Она вошла обратно на кухню, стала возиться с бельем, стараясь не смотреть на Степана Егоровича. А тот столбом стоял посреди кухни, опустив голову, и в голове этой шумело, беспорядочно метались ошалевшие мысли, обрывки каких-то ненужных фраз, вопросов — оглушен человек и никак не может сосредоточиться, не может найти нужные, те единственные слова, которые могли бы спасти Степана Егоровича. Впрочем, вряд ли можно было найти такие слова. Мир рушился на глазах гвардии сержанта, и он погибал под его обломками. Что смог бы сейчас посоветовать ему погибший фронтовой друг Василий Плотников? Пожалуй, только одно — застрелиться…
– Люба... — прохрипел Степан Егорович, хотел еще что-то сказать, но Люба мягко, но непреклонно перебила:
– Не надо, Степан. Не смогу я так... не сумею… по-воровски, украдкой. И уехать с тобой никуда не могу — дети у меня, мать-старуха... А Федор Иванович? Что же мне, предательницей дальше жить?

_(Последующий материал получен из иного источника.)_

(** The whole chain, once the request has ended with [o]: a rejection at
    any stage skips to the [catch] callback. *)
Definition tracking_reply (resultDiv : option string) (o : outcome) : JS unit :=
  js_catch
    (let* response := fetch_settled o in
     let* data := response_json response in
     on_data resultDiv data)
    (on_error resultDiv).

(** The error the chain starts from when [o] brings no data: the
    rejection of [fetch], or that of [response.json()]. *)
Definition failure_of (o : outcome) : option error :=
  match o with
  | Rejected reason => Some (FetchRejected reason)
  | Fulfilled body =>
      match JSON_parse body with
      | Some _ => None
      | None => Some (SyntaxError body)
      end
  end.

Definition run_continuation (k : continuation) (o : outcome) : JS unit :=
  match k with
  | TrackingReply resultDiv => tracking_reply resultDiv o
  end.

(** The browser settles the [i]-th request in flight with [o] and runs its
    chain; a rejection the chain does not handle is reported.  [None]
    when there is no such request. *)
Definition settle (i : nat) (o : outcome) (w : world) : option world :=
  match inflight w !! i with
  | Some (_, k) =>
      Some (report (run_continuation k o) (set_inflight (delete i (inflight w)) w))
  | None => None
  end.

End Tracking.

(** The submit listener of the tracking form (lines 21-51). *)
Definition tracking_submit : JS unit :=
  preventDefault ;;;
  let* input := getElementById "consignment_number" in
  let* consignmentNumber := read_value input in
  let* resultDiv := getElementById "tracking-result" in
  let* path := location_pathname in
  fetch (path +:+ "?consignment_number=" +:+ consignmentNumber)
        (TrackingReply resultDiv).

(** *** Homepage search box (script.js, lines 55-65) *)

(** The submit listener of the homepage form (lines 57-64). *)
Definition home_submit : JS unit :=
  preventDefault ;;;
  let* input := getElementById "home-tracking-id" in
  let* trackingId := read_value input in
  if truthy trackingId then
    set_location_href ("/track-consignment/?consignment_number=" +:+ trackingId)
  else
    js_ret tt.

Definition run_listener (l : listener) : JS unit :=
  match l with
  | TrackingSubmit => tracking_submit
  | HomeSubmit => home_submit
  end.

(** The [DOMContentLoaded] listener (lines 17-66): each form gets its
    listener only if the page has it. *)
Definition on_DOMContentLoaded : JS unit :=
  let* trackingForm := getElementById "tracking-form" in
  match trackingForm with
  | Some form => addEventListener form TrackingSubmit
  | None => js_ret tt
  end ;;;
  let* homeTrackingForm := getElementById "home-tracking-form" in
  match homeTrackingForm with
  | Some form => addEventListener form HomeSubmit
  | None => js_ret tt
  end.

(** ** The browser's side *)

(** The listeners registered on an element, in registration order. *)
Definition listeners_of (id : string) (w : world) : list listener :=
  omap (fun '(i, l) => if String.eqb i id then Some l else None) (listeners w).

(** The user submits [form]: the browser makes a fresh submit event, runs
    the listeners of the form on it, and, unless one of them called
    [preventDefault], submits the form itself, which navigates away. *)
Definition submit (form : string) (w : world) : world :=
  let w' := foldl (fun acc l => report (run_listener l) acc)
                  (set_defaultPrevented false w)
                  (listeners_of form w) in
  if defaultPrevented w' then w' else set_going (Some (FormSubmission form)) w'.

(** The earliest timer due by [t], with its position; of two timers due at
    the same time, the one registered first. *)
Fixpoint next_due (t : N) (i : nat) (l : list (N * callback)) : option (nat * (N * callback)) :=
  match l with
  | [] => None
  | (due, cb) :: rest =>
      match next_due t (S i) rest with
      | Some (j, (due', cb')) =>
          if (due' <? due)%N then Some (j, (due', cb'))
          else if (due <=? t)%N then Some (i, (due, cb))
          else Some (j, (due', cb'))
      | None => if (due <=? t)%N then Some (i, (due, cb)) else None
      end
  end.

– Глупости говоришь, Люба! Мы ведь любим друг друга!
– Есть любовь, Степан, а есть... семья, — сухо ответила Люба.
– Ну ладно, будет! — Степан Егорович ощутил наконец ясность и спокойствие в голове, и пришли к нему те единственные слова, которые он должен был сказать Любе: — Понял я все, Любовь Петровна... Дети, мать-старуха — это все хорошо. Федор Иванович — распрекрасно. Только подумай, может, ты до этого предательницей жила?!

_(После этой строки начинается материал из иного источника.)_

(** [PValues] after [ZScores] at [sym_results]. *)
Lemma PValues_after_ZScores_demo :
  exists r1,
    ZScores sym_results = Ok (Some [Div (Lit 0) (SqrtOf (Lit 1))], r1) /\
    PValues r1
    = Ok (Some [Mul (Lit 2) (normcdf (Neg (AbsOf (Div (Lit 0) (SqrtOf (Lit 1))))))],
          set_pvalues r1
            [Mul (Lit 2) (normcdf (Neg (AbsOf (Div (Lit 0) (SqrtOf (Lit 1))))))]).
Proof.
  exists (set_zscores (set_stderr sym_results [SqrtOf (Lit 1)])
            [Div (Lit 0) (SqrtOf (Lit 1))]).
  split; [reflexivity |].
  exact (PValues_after_ZScores
           (set_zscores (set_stderr sym_results [SqrtOf (Lit 1)])
              [Div (Lit 0) (SqrtOf (Lit 1))])
           [Lit 1] [Div (Lit 0) (SqrtOf (Lit 1))] eq_refl eq_refl eq_refl eq_refl).
Defined.

Lemma sym_well_formed : well_formed sym_results.
Proof.
  unfold well_formed. simpl. split; [lia |]. split; [done |].
  intros v [= <-]. by vm_compute.
Qed.

(** The state after [ZScores] at [sym_results]. *)
Lemma accessors_keep_caches_valid_demo :
  exists x r, ZScores sym_results = Ok (x, r) /\ well_formed r /\ caches_valid r.
Proof.
  destruct (ZScores sym_results) as [[x r] | msg] eqn:Hz; [| by vm_compute in Hz].
  exists x, r. split; [reflexivity |].
  destruct (accessors_keep_caches_valid sym_results sym_well_formed
              (NewBaseResults_valid _ _ _ _ _)) as (_ & Hkeep & _).
  by apply (Hkeep x).
Defined.

(** ** Results: IEEE arithmetic *)

Lemma sqrt_negative_is_nan (x : float) :
  PrimFloat.ltb x 0 = true -> PrimFloat.is_nan (PrimFloat.sqrt x) = true.
Proof.
  intros Hlt. rewrite FloatAxioms.ltb_spec in Hlt.
  unfold PrimFloat.is_nan. rewrite FloatAxioms.eqb_spec, FloatAxioms.sqrt_spec.
  change (Prim2SF 0) with (S754_zero false) in Hlt.
  destruct (Prim2SF x) as [s | s | | s m e]; try destruct s;
    simpl in *; try discriminate; reflexivity.
Qed.

Section IEEE.
Context {P : Type}.
Implicit Types rslt : BaseResults float P.

(** C3, as the code has it: for every results value over IEEE floats whose
    covariance matrix is present, [StdErr] returns a vector and does not
    panic; where the diagonal entry is negative, the standard error is NaN. *)
Theorem StdErr_negative_diag_nan rslt v :
  well_formed rslt -> caches_valid rslt -> vcov rslt = Some v ->
  let p := NumParams (model rslt) in
  exists se rslt',
    StdErr rslt = Ok (Some se, rslt') /\
    forall i x, 0 <= i < p -> index v (i * p + i) = Ok x ->
      PrimFloat.ltb x 0 = true ->
      exists y, index se i = Ok y /\ PrimFloat.is_nan y = true.
Proof.
  intros Hwf Hval Hv p.
  destruct (StdErr_entries rslt v Hwf (proj1 Hval) Hv) as (se & Hcall & _ & Hdiag).
  exists se, (set_stderr rslt se). split; [done |].
  intros i x Hi Hx Hneg. destruct (Hdiag i Hi) as (x' & Hx' & Hse).
  fold p in Hx'. rewrite Hx in Hx'. injection Hx' as <-.
  exists (Sqrt x). split; [done |]. by apply sqrt_negative_is_nan.
Qed.
End IEEE.

(** C3 at [noisy_results]: the covariance entry at index 1 * 2 + 1 is -1, and
    the standard error of the second coefficient is NaN. *)
Lemma StdErr_negative_diag_nan_demo :
  exists se rslt',
    StdErr noisy_results = Ok (Some se, rslt') /\
    exists y, index se 1 = Ok y /\ PrimFloat.is_nan y = true.
Proof.
  destruct (StdErr_negative_diag_nan noisy_results noisy_vcov noisy_well_formed
              (NewBaseResults_valid _ _ _ _ _) eq_refl)
    as (se & r & Hcall & Hnan).
  exists se, r. split; [exact Hcall |].
  apply (Hnan 1 (-1)%float); [simpl; lia | reflexivity | reflexivity].
Defined.

(** C3, refuted as stated: with a negative diagonal entry in the covariance
    matrix, [StdErr] does not return nil; it returns a vector with a NaN. *)
Lemma StdErr_negative_diag_present :
  index noisy_vcov (1 * 2 + 1) = Ok (-1)%float /\
  PrimFloat.ltb (-1) 0 = true /\
  StdErr noisy_results
  = Ok (Some [2%float; PrimFloat.nan], set_stderr noisy_results [2%float; PrimFloat.nan]).
Proof. repeat split. Qed.

(** ** The covariance matrix *)

Section VcovFacts.
Context {F P E : Type} {F64 : Float64 F} {Inv : MatInverse F E}.

Lemma GetVcov_unfold (model : RegFitter F P) (params : P) :
  NumParams model * NumParams model <= max_int ->
  GetVcov model params =
    (r ← Inverse (NumParams model) (ExpectedHessian model params);
     match r with
     | inl err => Ok (None, Some err, "Can't invert Hessian" +:+ newline)
     | inr hessi => Ok (Some (Scale (f_neg f_one) hessi), None, "")
     end).
Proof.
  intros Hn. unfold GetVcov, ExpectedHessian.
  assert (0 <= int_mul (NumParams model) (NumParams model)) as Hpos.
  { unfold int_mul. rewrite int_wrap_id; unfold min_int; nia. }
  rewrite make_Ok by done. done.
Qed.

Context {M_sqrt : MathSqrt F} {M_abs : MathAbs F} {M_erfc : MathErfc F}.

(** C4: when [Inverse] reports the expected Hessian at the parameter as not
    invertible, [GetVcov] returns that error and a nil covariance matrix;
    and on every results value built with a nil covariance matrix,
    [StdErr], [ZScores] and [PValues] return nil, not a vector of zeros, and
    change nothing, while [Params] and [LogLike] return the estimates and
    the log-likelihood the value was built with. *)
Theorem singular_Hessian_no_inference (model : RegFitter F P) (params : P) (err : E) :
  NumParams model * NumParams model <= max_int ->
  Inverse (NumParams model) (ExpectedHessian model params) = Ok (inl err) ->
  GetVcov model params = Ok (None, Some err, "Can't invert Hessian" +:+ newline) /\
  forall (m : RegFitter F P) (ll : F) (ps : list F) (xn : list string),
    let rslt := NewBaseResults m ll ps xn None in
    StdErr rslt = Ok (None, rslt) /\ ZScores rslt = Ok (None, rslt) /\
    PValues rslt = Ok (None, rslt) /\
    Params rslt = ps /\ ResultsLogLike rslt = ll.
Proof.
  intros Hn Hinv. split.
  - rewrite GetVcov_unfold by done. by rewrite Hinv.
  - intros m ll ps xn rslt. repeat split.
Qed.
End VcovFacts.

Section ExactArithmetic.
Context {F : Type} {F64 : Float64 F}.
Hypothesis F_ring :
  ring_theory f_zero f_one f_add f_mul (fun a b => f_add a (f_neg b)) f_neg eq.

Add Ring F_ring_inst : F_ring.

Lemma entry_Scale (n : nat) (c : F) (a : list F) (i j : nat) :
  entry n (Scale c a) i j = f_mul c (entry n a i j).
Proof.
  unfold entry, Scale. rewrite list_lookup_fmap.
  destruct (a !! (i * n + j)%nat); simpl; [done | ring].
Qed.

Lemma dot_Scale (n : nat) (c : F) (a b : list F) (i j : nat) :
  dot n (Scale c a) b i j = f_mul c (dot n a b i j).
Proof.
  unfold dot. induction (seq 0 n) as [| k ks IH]; simpl.
  - ring.
  - rewrite IH, entry_Scale. ring.
Qed.

Lemma fmap_bind_list {A B C : Type} (g : B -> C) (f : A -> list B) (l : list A) :
  g <$> (l ≫= f) = l ≫= (fun x => g <$> f x).
Proof.
  induction l as [| x l IH]; [done |].
  by rewrite !bind_cons, fmap_app, IH.
Qed.

Lemma matmul_Scale (n : nat) (c : F) (a b : list F) :
  matmul n (Scale c a) b = Scale c (matmul n a b).
Proof.
  unfold matmul. unfold Scale at 2. rewrite fmap_bind_list.
  apply list_bind_ext; [| done]. intros i.
  rewrite fmap_bind_list. apply list_bind_ext; [| done]. intros j.
  simpl. by rewrite dot_Scale.
Qed.

Lemma Scale_minus_one (a : list F) : Scale (f_neg f_one) a = mat_neg a.
Proof.
  unfold Scale, mat_neg. apply list_fmap_ext. intros _ x _. ring.
Qed.

End ExactArithmetic.

Section VcovInverse.
Context {F P E : Type} {F64 : Float64 F} {Inv : MatInverse F E}.

End VcovInverse.

(** C4 at [flat_model], whose expected Hessian is all zeros. *)
Lemma singular_Hessian_no_inference_demo :
  ExpectedHessian flat_model tt = [Lit 0; Lit 0; Lit 0; Lit 0] /\
  GetVcov flat_model tt
  = Ok (None, Some "matrix singular or near-singular", "Can't invert Hessian" +:+ newline) /\
  let rslt := NewBaseResults flat_model (Lit 0) [Lit 0; Lit 0] ["x1"; "x2"] None in
  StdErr rslt = Ok (None, rslt) /\ ZScores rslt = Ok (None, rslt) /\
  PValues rslt = Ok (None, rslt).
Proof.
  split; [reflexivity |].
  destruct (singular_Hessian_no_inference flat_model tt "matrix singular or near-singular")
    as [Hcov Hrslt]; [by vm_compute | by vm_compute |].
  split; [exact Hcov |].
  destruct (Hrslt flat_model (Lit 0) [Lit 0; Lit 0] ["x1"; "x2"]) as (? & ? & ? & _).
  by repeat split.
Defined.

(** Equality of lists of rationals in canonical form, entry by entry. *)
Ltac qc_entries :=
  vm_compute; repeat (apply (f_equal2 cons); [apply Qc_is_canon; reflexivity |]);
  reflexivity.


(** IEEE arithmetic is not a ring: [0 + (-0)] is [0], not [-0]. *)
Lemma ieee_not_a_ring :
  ~ ring_theory (R := float) f_zero f_one f_add f_mul
      (fun a b => f_add a (f_neg b)) f_neg eq.
Proof.
  intros Hring. pose proof (Radd_0_l Hring (-0)%float) as Hzero.
  apply (f_equal Prim2SF) in Hzero. by vm_compute in Hzero.
Qed.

Люба молча смотрела на него, прикусив губу, качала головой, и слезы вновь закипели у нее на глазах.
– Нет, нет... — прошептала она и с ужасом почувствовала, что Степан Егорович говорил правду.
– Да! Только подумай, что лучше: уйти, полюбив другого, или жить с человеком без любви, по принуждению... Это, скажу я тебе, еще большая гадость... — и Степан Егорович ушел к себе, стуча по полу деревянной култышкой. Открыв дверь в свою комнату, он крикнул отчаянно: — Спохватишься, Любка, да поздно будет! Гляди, взбесишься!
Громко и тяжело хлопнула дверь. Люба окаменело стояла перед корытом, пальцы машинально перебирали мокрое белье, невидящие глаза смотрели в пустоту. Сейчас и она почувствовала, что мир рушится на ее глазах и она может погибнуть под его обломками…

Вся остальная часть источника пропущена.